I am an email person, and therefor only ask for emails. I have a nice clipboard (faux black snakeskin) and sheets that I print off that have spaces for name and email. Whenever I am talking with customers about my work I mention the mailing list saying that "I can let you know when I do future shows and sales." I have had people that are somewhat resistant, I let them know that I don't send out emails very often. It works most of the time, and if they don't want to give me contact info, then perhaps they aren't that interested.
When I am writing up a receipt, I always ask my client if they want to be on my mailing list. At that point they obviously like my stuff well enough to buy it so I normally get the name and email. I actually prefer writing it down, I know how to read my own bad handwriting, but I can't necessarily read someone else's.
I keep a spread sheet of all the emails, names, and what was purchased so I can easily sort groups into customers and non customers.
It definitely takes a while to get a good sized list. Before a whole bunch of bad shows over the summer, when I was new and enthusiastic, I would be happy with not too many sales but a good amount of emails, thinking that all those people were potential customers... At this point, I feel a bit jaded with the list, I have had some people come up to me at shows and tell me that they had gotten the email, but it seems like a lot of them go into a black hole. I have started using constant contact to see if that will help get my messages to the masses that said they were interested in receiving them. I can now find out that only 20-30% of my email recipients receive them. Good? Bad? No Idea! But at least I know some of them are being opened!

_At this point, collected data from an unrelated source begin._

Lemma listeners_sane ls cs :
  validate_listeners ls = [] -> compile_listeners env read_file cert_ok key_ok quic (Some ls) = Ok cs ->
  NoDup (map lc_name cs) /\ map lc_name cs = map li_name ls /\ map lc_bind cs = map li_bind ls /\ Forall (listener_sane env cert_ok key_ok) cs.
Proof using Type.
  unfold validate_listeners, compile_listeners. intros [Hnd Hls]%each_seen_forall; [|done]. generalize 0%nat as i. intros i Hc.
  assert (map lc_name cs = map li_name ls /\ map lc_bind cs = map li_bind ls /\ Forall (listener_sane env cert_ok key_ok) cs) as (Hn & Hb & Hs).
  { clear Hnd. revert i cs Hc. induction Hls as [|l ls [j Hj] _ IH]; intros i cs; cbn [collect_from]; [by intros [= <-]|].
    intros (c & Hc & (bs & Hbs & [= <-])%obind_ok)%obind_ok. apply IH in Hbs as (IH1 & IH2 & IH3).
    destruct (listener_compiles_sane _ _ _ _ Hj Hc) as (Hs & Hn & Hb). cbn. rewrite Hn, Hb, IH1, IH2. split; [done|]. split; [done|by constructor]. }
  by rewrite Hn.
Qed.
(** Configured listeners.  When validated listeners compile, their names are
    distinct and kept with their bind addresses, and each keeps what its protocols
    need: some protocol; limits above zero and a datagram size of 257 to 65535 bytes;
    UDP modes only with their protocol, a Shadowsocks one with its secrets and pinned
    to one client; QUIC and HTTP/3 only with TLS material, without UDP mode, and
    HTTP/3 alone; Trojan only with TLS and a password; authentication with a user
    name and a password, which is empty only if an environment variable is. *)
Theorem configured_listeners_sane ls cs :
  validate_listeners ls = [] -> compile_listeners env read_file cert_ok key_ok quic (Some ls) = Ok cs ->
  NoDup (map lc_name cs) /\ map lc_name cs = map li_name ls /\ map lc_bind cs = map li_bind ls /\ Forall (listener_sane env cert_ok key_ok) cs.
Proof using Type. apply listeners_sane. Qed.
End listeners_proofs.

(** ** Examples *)

Definition demo_udp_section : ListenerUdpConfig :=
  {| un_enabled := None; un_mode := Some (str "shadowsocks"); un_bind := Some (str "[::]:8388"); un_advertise := None; un_idle_timeout := Some (str "2m");
     un_target_idle_timeout := None; un_max_associations := Some 3%nat; un_max_targets_per_association := None; un_max_datagram_size := Some 1500%nat;
     un_client_pin := None; un_allow_private_egress := Some false; un_max_associations_global := None; un_fixed_target := None;
     un_upstream_connect_timeout := None; un_upstream_udp_bind := None |}.
Definition demo_listener : ListenerToml :=
  {| li_name := str "in"; li_bind := str "127.0.0.1:8388"; li_protocols := [str "shadowsocks"; str "socks5"]; li_reuse_port := None; li_connection_limit := Some 10;
     li_auth := Some {| au_type := str "password"; au_username := Some (str "u"); au_password := None; au_password_env := Some (str "PW") |};
     li_udp_enabled := None; li_udp := Some demo_udp_section; li_tls := None;
     li_shadowsocks := Some {| sl_method := str "aes-256-gcm"; sl_password := str "secret"; sl_auth_prefix := None; sl_plugins := [] |};
     li_ssr := None; li_trojan := None; li_transparent := None; li_unix := None; li_fixed_target := None; li_local_bind := None |}.
Definition demo_env (v : bytes) : option bytes := if bool_decide (v = str "PW") then Some [] else None.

Christmas card is a nice touch, Annette.
I still have a lot of rural clients that aren't web savvy so I don't push the email contact with some, but good idea Larry - I might have to try your suggestion.
Whilst I process a sale and wrap etc., I ask the customer to fill out their details on the sales dockets - name address telephone and email and there is a check box as to whether they want to received updates or newsletters from me. If they say yes, I add them to my newsletter database when I get home. If they say no I don't - the good thing there is that I can still contact them if I need to about their purchase, but they don't get unsolicited mail/email and so my unsubscribes from my newsletter are virtually nil.
If they only provide snail mail they don't get newsletters etc., but I may do a mailing when I'm doing a show local to them plus I send anyone who's purchased over $100 in the last 2 years a handwritten card at Xmas :) I believe postage rates are higher here in Australia - the minimum is 60c per item at the moment unless its over a couple of hundred items.